Previous studies have revealed that plants modify the community of soil microbes as they grow, which affects both their own development and that of plants which later grow on this soil ("soil-legacy effect"). However, exactly how soil-legacy effects impact competitive outcomes between alien and native plants in multi-species communities had remained unclear. To address this issue, the researchers conceived a large, multi-species experiment consisting of two stages. First, soil was conditioned with one of six native plant species, with one of four aliens, or, as a control, without any plant. In a second step, on these soils, ten plant species (either native or alien) were grown without competition, with competition from conspecific plants, or with competition from another species, thus mimicking different competition scenarios in nature. To assess the role of microbes, the researchers further analyzed how soil-conditioning species affected the soil microbial communities and how the soil microbial communities affected later plants, taking biomass production above ground as an indication of competitive ability.

Invasional meltdown in multi-species plant communities

The study revealed several things: First, there was no evidence of superior competitive ability among the naturalized aliens if the soil they were grown on had not undergone any conditioning. In other words, aliens did not prove to be more competitive than natives in two-species communities, a finding that challenges previous theories on invasion success. Soil conditioned by aliens, however, did affect competitive outcomes between natives and aliens, with aliens producing much more biomass than native plants. "In this scenario, the aliens proved much more competitive than their native rivals, lending further credence to the invasional meltdown hypothesis," says Zhang.

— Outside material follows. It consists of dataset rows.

(* ===== verification/Leases.v ===== *)
(** * Leader leases

    Models the leases in consensus/replica_state.cc and their use in
    [UpdateMajorityReplicated] of consensus/raft_consensus.cc, on the replicas of
    [RaftElection], and a protocol of leases between replicas: requests with a
    lease, acknowledgements, votes that carry what is left of the lease of the old
    leader.  The clocks run at the same rate with any offsets and are coarse, as
    [CoarseMonoClock] is: they move in steps of [g], which divides a millisecond,
    and not at the same time. *)

From S2P Require Import Prelude RaftConfig Election RaftElection.

Module Leases.
Import QuorumUtil QuorumFacts ConsensusMetadata VoteCounter LeaderElection ElectionFacts Replica.
Open Scope replica_scope.

(** ** The lease of a leader *)

Inductive LeaderLeaseStatus := NO_MAJORITY_REPLICATED_LEASE | OLD_LEADER_MAY_HAVE_LEASE | HAS_LEASE.
#[export] Instance LeaderLeaseStatus_eq_dec : EqDecision LeaderLeaseStatus.
Proof. solve_decision. Defined.

(** [CoarseTimePoint()]. *)
Definition kCoarseZero : Z := 0.

Definition MajorityReplicatedLeaderLeaseExpired (now : Z) : M bool :=
  do! n <- get;
  ret ((majority_replicated_lease_expiration_ n =? kCoarseZero) || (majority_replicated_lease_expiration_ n <=? now)).

(** [GetLeaseStatusUnlocked] of a policy that is enabled. *)
Definition GetLeaseStatusUnlocked (old_expired majority_expired : M bool) : M LeaderLeaseStatus :=
  do! config <- GetActiveConfigUnlocked;
  if Z.of_nat (length (peers config)) =? 1 then ret HAS_LEASE
  else
    do! old <- old_expired;
    if negb old then ret OLD_LEADER_MAY_HAVE_LEASE
    else
      do! own <- majority_expired;
      ret (if own : bool then NO_MAJORITY_REPLICATED_LEASE else HAS_LEASE).

(** [now] is the reading of the clock in the call. *)
Definition GetLeaderLeaseStatusUnlocked (now : Z) : M LeaderLeaseStatus :=
  GetLeaseStatusUnlocked
    (do! remaining <- RemainingOldLeaderLeaseDuration now; ret (match remaining with Some _ => false | None => true end))
    (MajorityReplicatedLeaderLeaseExpired now).

Definition MajorityReplicatedHybridTimeLeaseExpiredAt (micros : Z) : M bool :=
  do! n <- get; ret (majority_replicated_ht_lease_expiration_ n <=? micros).

(** [ht_lease_duration_ms] is a flag; without it every time is covered. *)
Definition GetHybridTimeLeaseStatusAtUnlocked (ht_lease_duration_ms micros : Z) : M LeaderLeaseStatus :=
  if ht_lease_duration_ms =? 0 then ret HAS_LEASE
  else
    GetLeaseStatusUnlocked
      (do! n <- get; ret (Lease.expiration (old_leader_ht_lease_ n) <? micros))
      (MajorityReplicatedHybridTimeLeaseExpiredAt micros).

Definition SetMajorityReplicatedLeaseExpirationUnlocked (lease ht_lease : Z) (reset_old reset_old_ht : bool) : M () :=
  modify (λ n,
    set_leases n (if reset_old then Lease.none Lease.kCoarseNone else old_leader_lease_ n)
      (if reset_old_ht then Lease.none Lease.kMicrosNone else old_leader_ht_lease_ n) lease ht_lease).

(** The leases of [UpdateMajorityReplicated]; [accepted] is [PeerAcceptedOurLease]. *)
Definition UpdateMajorityReplicated_leases (enable_lease_revocation : bool) (accepted : bytes → bool) (lease ht_lease : Z) : M () :=
  do! n <- get;
  let revoked l := enable_lease_revocation && bool_decide (Lease.holder_uuid l ≠ []) && accepted (Lease.holder_uuid l) in
  SetMajorityReplicatedLeaseExpirationUnlocked lease ht_lease (revoked (old_leader_lease_ n)) (revoked (old_leader_ht_lease_ n)).

(** ** The protocol *)

Definition node_after {A} (m : M A) (n : node) : node := (m ([], n)).2.2.

(** [granted_to] the leases acknowledged to this leader, [supporters] the votes
    its election has counted. *)
Record peer := Peer_ {
  p_term : Z;
  p_leads : bool;
  p_node : node;
  p_election : LeaderElection.t;
  supporters : list bytes;
  granted_to : gmap bytes (Z * Z);
}.

(** A request for a lease until [e] on the clock of the leader, with its duration
    in milliseconds; the same lease granted; a vote with its time. *)
Inductive message :=
  | Request (leader voter : bytes) (term e duration_ms ht : Z)
  | Granted (leader voter : bytes) (term e ht : Z)
  | Voted (candidate voter : bytes) (term time : Z) (r : VoteResponsePB).

Record state := State { time : Z; peer_of : bytes → peer; messages : list message }.

Definition put (s : state) (u : bytes) (p : peer) (l : list message) : state :=
  State (time s) (λ v, if decide (v = u) then p else peer_of s v) (l ++ messages s).

(** A peer that follows. *)
Definition follow (p : peer) (t : Z) (n : node) : peer := Peer_ t false n (p_election p) [] ∅.

Section Protocol.
Context (cfg : RaftConfigPB) (g : Z) (off phase : bytes → Z) (revocation : bool).

(** The clock of a replica. *)
Definition reading (T : Z) (u : bytes) : Z := off u + g * ((T + phase u) / g).
Definition clock (s : state) (u : bytes) : Z := reading (time s) u.

(** A lease that ends at a reading of the clock. *)
Definition aligned (u : bytes) (l : Lease.t) : Prop := Lease.expiration l = Lease.kCoarseNone ∨ (g | Lease.expiration l - off u).

Definition tick (s : state) (T : Z) : state := State T (peer_of s) (messages s).

(** [2 * kCoarseClockPrecision]. *)
Definition kLeaseMargin : Z := 2 * kNanosPerMilli.

(** A leader asks for a lease, with a request of its queue. *)
Definition send (s : state) (u v : bytes) (ms ht : Z) : state :=
  put s u (peer_of s u) [Request u v (p_term (peer_of s u)) (clock s u + ms * kNanosPerMilli - kLeaseMargin) ms ht].

(** A replica accepts the request and learns the lease of its leader. *)
Definition grant (s : state) (u v : bytes) (t e ms ht : Z) : state :=
  put s v (follow (peer_of s v) t (node_after (UpdateOldLeaderLeaseExpirationOnNonLeaderUnlocked (Lease.mk u (clock s v + ms * kNanosPerMilli)) (Lease.mk u ht)) (p_node (peer_of s v)))) [Granted u v t e ht].

(** The queue of the leader gets the response. *)
Definition acknowledged (s : state) (u v : bytes) (e ht : Z) : state :=
  let p := peer_of s u in
  put s u (Peer_ (p_term p) true (p_node p) (p_election p) (supporters p) (<[v := (e, ht)]> (granted_to p))) [].

(** The leader is told the leases of a majority. *)
Definition majority (s : state) (u : bytes) (w ht : Z) : state :=
  let p := peer_of s u in
  put s u (Peer_ (p_term p) true (node_after (UpdateMajorityReplicated_leases revocation (λ v, bool_decide (is_Some (granted_to p !! v))) w ht) (p_node p))
             (p_election p) (supporters p) (granted_to p)) [].

Definition status (s : state) (u : bytes) : state :=
  let p := peer_of s u in
  put s u (Peer_ (p_term p) (p_leads p) (node_after (GetLeaderLeaseStatusUnlocked (clock s u)) (p_node p)) (p_election p) (supporters p) (granted_to p)) [].

Definition campaign (s : state) (u : bytes) (t : Z) (e : LeaderElection.t) : state := put s u (Peer_ t false (p_node (peer_of s u)) e [] ∅) [].

(** A vote, with what is left of the lease of the old leader as in [RequestVote]. *)
Definition vote (s : state) (c v : bytes) (t : Z) (request : VoteRequestPB) : state :=
  let n := p_node (peer_of s v) in
  let n' := node_after (RemainingOldLeaderLeaseDuration (clock s v)) n in
  let remaining := match (RemainingOldLeaderLeaseDuration (clock s v) ([], n)).1 with Ok r => r | _ => None end in
  put s v (follow (peer_of s v) t n')
    [Voted c v t (time s) (with_leases (FillVoteResponseVoteGranted request v) remaining (Lease.holder_uuid (old_leader_lease_ n')) (old_leader_ht_lease_ n'))].

Definition collect (s : state) (c v : bytes) (r : VoteResponsePB) : state :=
  let p := peer_of s c in
  put s c (Peer_ (p_term p) false (p_node p) (HandleVoteGrantedUnlocked (p_election p) v (clock s c) r) (v :: supporters p) (granted_to p)) [].

(** The candidate leads, with the leases of its voters as in [DoElectionCallback]. *)
Definition win (s : state) (c : bytes) : state :=
  let p := peer_of s c in
  let r := result_ (p_election p) in
  put s c (Peer_ (p_term p) true (node_after (UpdateOldLeaderLeaseExpirationOnNonLeaderUnlocked (old_leader_lease r) (old_leader_ht_lease r)) (p_node p))
             (p_election p) (supporters p) ∅) [].

Inductive step (s : state) : state → Prop :=
  | s_tick T : time s <= T → step s (tick s T)
  | s_send u v ms ht : p_leads (peer_of s u) = true → step s (send s u v ms ht)
  | s_grant u v t e ms ht : Request u v t e ms ht ∈ messages s → v ≠ u → p_term (peer_of s v) <= t → step s (grant s u v t e ms ht)
  | s_acknowledged u v e ht : Granted u v (p_term (peer_of s u)) e ht ∈ messages s → p_leads (peer_of s u) = true → step s (acknowledged s u v e ht)
  | s_majority u w ht : p_leads (peer_of s u) = true →
      majority_of cfg (λ v, v = u ∨ ∃ x, granted_to (peer_of s u) !! v = Some x ∧ w <= x.1) →
      majority_of cfg (λ v, v = u ∨ ∃ x, granted_to (peer_of s u) !! v = Some x ∧ ht <= x.2) → step s (majority s u w ht)
  | s_status u : step s (status s u)
  | s_campaign u t e : p_term (peer_of s u) < t → old_leader_lease (result_ e) = Lease.none Lease.kCoarseNone → old_leader_ht_lease (result_ e) = Lease.none Lease.kMicrosNone → step s (campaign s u t e)
  | s_vote c v t request : v ≠ c → p_term (peer_of s v) < t ∨ p_term (peer_of s v) = t ∧ p_leads (peer_of s v) = false → step s (vote s c v t request)
  | s_collect c v at_ r : Voted c v (p_term (peer_of s c)) at_ r ∈ messages s → p_leads (peer_of s c) = false → step s (collect s c v r)
  | s_win c : p_leads (peer_of s c) = false → majority_of cfg (λ v, v = c ∨ v ∈ supporters (peer_of s c)) → step s (win s c)
  | s_step_down u t : p_term (peer_of s u) <= t → step s (put s u (follow (peer_of s u) t (p_node (peer_of s u))) []).

Definition initial (s : state) : Prop :=
  messages s = [] ∧ (∀ u, Lease.kCoarseNone + g <= clock s u) ∧
  ∀ u, p_leads (peer_of s u) = false ∧ supporters (peer_of s u) = [] ∧ aligned u (old_leader_lease_ (p_node (peer_of s u))) ∧
    aligned u (old_leader_lease (result_ (p_election (peer_of s u)))) ∧ 0 <= Lease.expiration (old_leader_ht_lease (result_ (p_election (peer_of s u)))).

Inductive reach (s0 : state) : state → Prop :=
  | r_refl : initial s0 → reach s0 s0
  | r_step s s' : reach s0 s → step s s' → reach s0 s'.

End Protocol.

(** ** The invariant *)

Section Invariant.
Context (cfg : RaftConfigPB) (g : Z) (off phase : bytes → Z) (Hpos : 0 < g) (Hms : (g | kNanosPerMilli)).

(** The time when a clock without steps would show [x]. *)
Definition exact (u : bytes) (x : Z) : Z := x - off u - phase u.

(** A lease until [E] is over at [T] or covered by one until [x], with [k] to spare. *)
Definition covered (k x E T : Z) : Prop := E + k < x ∨ E + k < T.

(** The time when the clock is past a lease. *)
Definition old_until (u : bytes) (l : Lease.t) : Z := exact u (Lease.expiration l) + g.

(** The leases of old leaders that an election or a leader waits for. *)
Definition known_lease (p : peer) : Lease.t := if p_leads p then old_leader_lease_ (p_node p) else old_leader_lease (result_ (p_election p)).
Definition known_ht_lease (p : peer) : Lease.t := if p_leads p then old_leader_ht_lease_ (p_node p) else old_leader_ht_lease (result_ (p_election p)).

This hypothesis posits that the establishment of one alien species in a non-native habitat can facilitate the invasion of other alien species in the same environment. The study by Zhang et al. pinpoints the underlying mechanism to the soil microbiome: "Our analyses reveal that the legacy effect of soil-conditioning species on later species became less negative as their microbial communities became less similar," elaborates Zhang. Aliens were observed to share fewer fungal endophytes with other aliens than with native species, which comes with a lower chance of fungal endophytes spilling over. "The idea, which is also referred to as 'novelty," is that two species that share few fungal endophytes affect each other less negatively than two species that share many endophytes," concludes Zhang. "More research needs to be carried out, but we are positive that soil microbes are crucial to invasion success and invasional meltdown in multi-species communities."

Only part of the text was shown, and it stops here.